Arithmetic progression of 749 with shifts 123.

Assignment

We represent an $$n$$-digit number $$d = d_1d_2\ldots d_n$$ as a string (str) with $$n$$ digits.

For two $$n$$-digit numbers $$d = d_1d_2\ldots d_n$$ and $$s = s_1s_2\ldots s_n$$ the arithmetic progression of $$d$$ with shifts $$s$$ is a number sequence that starts with the number $$d$$. Each next number in the arithmetic progression is derived from the previous number through a progression step.

In the first progression step of the arithmetic progression of 749 with shifts 123 (right) we first shift 749 with shifts 123 to get the number 862 (left). Then we roll the number 862 to the right, to get the number 286. This last number is the result of the progression step, and thus the second number of the arithmetic progression. To determine the next number of the arithmetic progression, we use shifts 312 in the next progression step.

In a progression step we first shift the digits of number $$d = d_1d_2\ldots d_n$$ with shifts $$s = s_1s_2\ldots s_n$$. This yields a new $$n$$-digit number $$d' = d'_1d'_2\ldots d'_n$$ where $$d'_i = (d_i + s_i)\!\!\!\!\mod{10}$$ for $$i = 1, 2, \ldots, n$$ and $$\text{mod}$$ is the modulo operation that computes the remainder after integer division. Then we roll the number $$d'$$ to the right by moving all of its digits one position to the right and putting its last digit in front. This yields a new $$n$$-digit number $$d'' = d'_nd'_1d'_2\ldots d'_{n-1}$$.

The progression step determines that the number $$d$$ is followed by the number $$d''$$ in the arithmetic progression. However, to determine the successor of the number $$d''$$ in the arithmetic progression, we will not use the shifts $$s$$ in the next progression step but we also roll those shifts to the right. As a result, the next progression step will work with shifts $$s'' = s_ns_1s_2\ldots s_{n-1}$$.

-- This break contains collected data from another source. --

Lemma kept_import i m : evolves KC (generate_import_from_module (M:=M) (A:=A) g make_registry store
  trivial_class_return handle_error i m).
Proof.
  unfold generate_import_from_module, import_type, import_typeid_map, generate_helper. repeat kept_call.
Qed.
Lemma kept_export i m : evolves KC (export_typeid_map (M:=M) (A:=A) i m).
Proof. unfold export_typeid_map. repeat kept_call. Qed.
Lemma kept_register_typeid i m : evolves KC (register_typeid (M:=M) (A:=A) i m).
Proof. unfold register_typeid. repeat kept_call. Qed.
Lemma kept_parent_callers i : evolves KC (parent_callers_of (M:=M) (A:=A) g store trivial_class_return handle_error i).
Proof. unfold parent_callers_of, generate_helper. repeat kept_call. Qed.

Local Abbreviation run_generate := (generate_class (M:=M) (A:=A) g make_registry store trivial_class_return
  handle_error no_kwargs new_param new_return on_error instance_attributes static_attributes
  container_generate python_to_c_converter c_to_python_converter).
Lemma kept_class_body i m : evolves KC (generate_class_body (M:=M) (A:=A) g make_registry store trivial_class_return
  handle_error no_kwargs new_param new_return on_error instance_attributes static_attributes
  container_generate python_to_c_converter c_to_python_converter i m).
Proof.
  unfold generate_class_body.
  repeat first [kept_call
    | match goal with
      | |- evolves _ (export_typeid_map _ _) => apply kept_export
      | |- evolves _ (register_typeid _ _) => apply kept_register_typeid
      | |- evolves _ (parent_callers_of _ _ _ _ _) => apply kept_parent_callers
      | |- evolves _ (fill_type_slots _ _ _ _) => apply kept_fill_slots
      end].
Qed.
Lemma kept_generate_class i m : evolves KC (run_generate i m).
Proof.
  unfold generate_class. kept; [apply kept_import | apply kept_class_body].
Qed.

Local Abbreviation run_declarations := (class_forward_declarations (M:=M) (A:=A) g make_registry store
  trivial_class_return handle_error no_kwargs new_param new_return on_error run_hook static_attributes
  container_forward).
Lemma kept_first {B} (m : ST classes B) : evolves all_kept m -> evolves (keeps_classes (S:=M)) (on_fst m).
Proof. apply (evolves_on_fst all_kept). Qed.
Lemma kept_declare_helper i : evolves KC (declare_helper_class (M:=M) (A:=A) g store trivial_class_return
  handle_error no_kwargs new_param new_return on_error run_hook i).
Proof.
  unfold declare_helper_class, run_hooks, drop_helper, inherit_helper_class_parent_virtuals, inherit_from,
    inherit_virtual. kept_step.
  - apply class_kept_on_fst. repeat (apply kept_first || kept_step).
  - repeat (kept_step || apply class_kept_on_fst).
Qed.
Lemma kept_check_constructible i : evolves KC (check_constructible (M:=M) (A:=A) i).
Proof.
  unfold check_constructible. kept_step; [apply kept_in_classes, kept_pure_virtual|].
  repeat (kept_step || apply class_kept_on_fst || apply kept_first).
Qed.
Lemma kept_forward_declarations i m : evolves KC (run_declarations i m).
Proof.
  unfold class_forward_declarations, declare_type_object, generate_typeid_map, declare_typemap.
  repeat kept_call; [apply kept_declare_helper | apply kept_check_constructible].
Qed.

For two $$n$$-digit numbers $$d$$ and $$s$$ the arithmetic progression of $$d$$ with shifts $$s$$ is cyclic. The number of progression steps after which the sequence returns to the number $$d$$ is called the period of the arithmetic progression. For example, in the arithmetic progression of 749 with shifts 123, we return to the number 749 after 30 progression steps. This is also the maximum period, because the period is always less than or equal to $$10 \times n$$ for an $$n$$-digit number. However, shorter periods are also possible. For example, the arithmetic progression of 749 with shifts 154 has a period of 7, and with shifts 758 we even get the number 749 after a single progression step.

The arithmetic progression of 749 with shifts 154 has a period of 7.

The arithmetic progression of 749 with shifts 758 has a period of 1.

Your task:

Write a function roll that takes an $$n$$-digit number $$d = d_1d_2\ldots d_n$$. The function must return the $$n$$-digit number $$d_nd_1d_2\ldots d_{n-1}$$ that results from moving all digits of $$d$$ one position to the right and putting its last digit in front.
Write a function shift that takes two $$n$$-digit numbers $$d = d_1d_2\ldots d_n$$ and $$s = s_1s_2\ldots s_n$$. The function must return the $$n$$-digit number $$d'_1d'_2\ldots d'_n$$ where $$d'_i = (d_i + s_i)\!\!\!\!\mod{10}$$ for $$i = 1, 2, \ldots, n$$ and $$\text{mod}$$ is the modulo operation that computes the remainder after integer division.
Write a function progression that takes three arguments: i) an $$n$$-digit number $$d = d_1d_2\ldots d_n$$, ii) an $$n$$-digit number $$s = s_1s_2\ldots s_n$$ iii) and an integer $$m \in \mathbb{N}$$ (int). The function must return the $$n$$-digit number that is obtained after $$m$$ progression steps in the arithmetic progression of $$d$$ with shifts $$s$$.
Write a function period that takes two $$n$$-digit numbers $$d = d_1d_2\ldots d_n$$ and $$s = s_1s_2\ldots s_n$$. The function must return the period (int) of the arithmetic progression of $$d$$ with shifts $$s$$.

Example

        >>> roll('749')
'974'
>>> roll('48839')
'94883'

>>> shift('749', '123')
'862'
>>> shift('52736', '97563')
'49299'

>>> progression('749', '123', 1)
'286'
>>> progression('749', '123', 2)
'859'
>>> progression('749', '123', 3)
'008'
>>> progression('749', '123', 30)
'749'
>>> progression('52736', '97563', 1)
'94929'
>>> progression('52736', '97563', 2)
'52367'
>>> progression('52736', '97563', 3)
'21523'
>>> progression('52736', '97563', 9)
'52736'

>>> period('749', '123')
30
>>> period('749', '154')
7
>>> period('749', '758')
1
>>> period('52736', '97563')
9
>>> period('416275', '869241')
21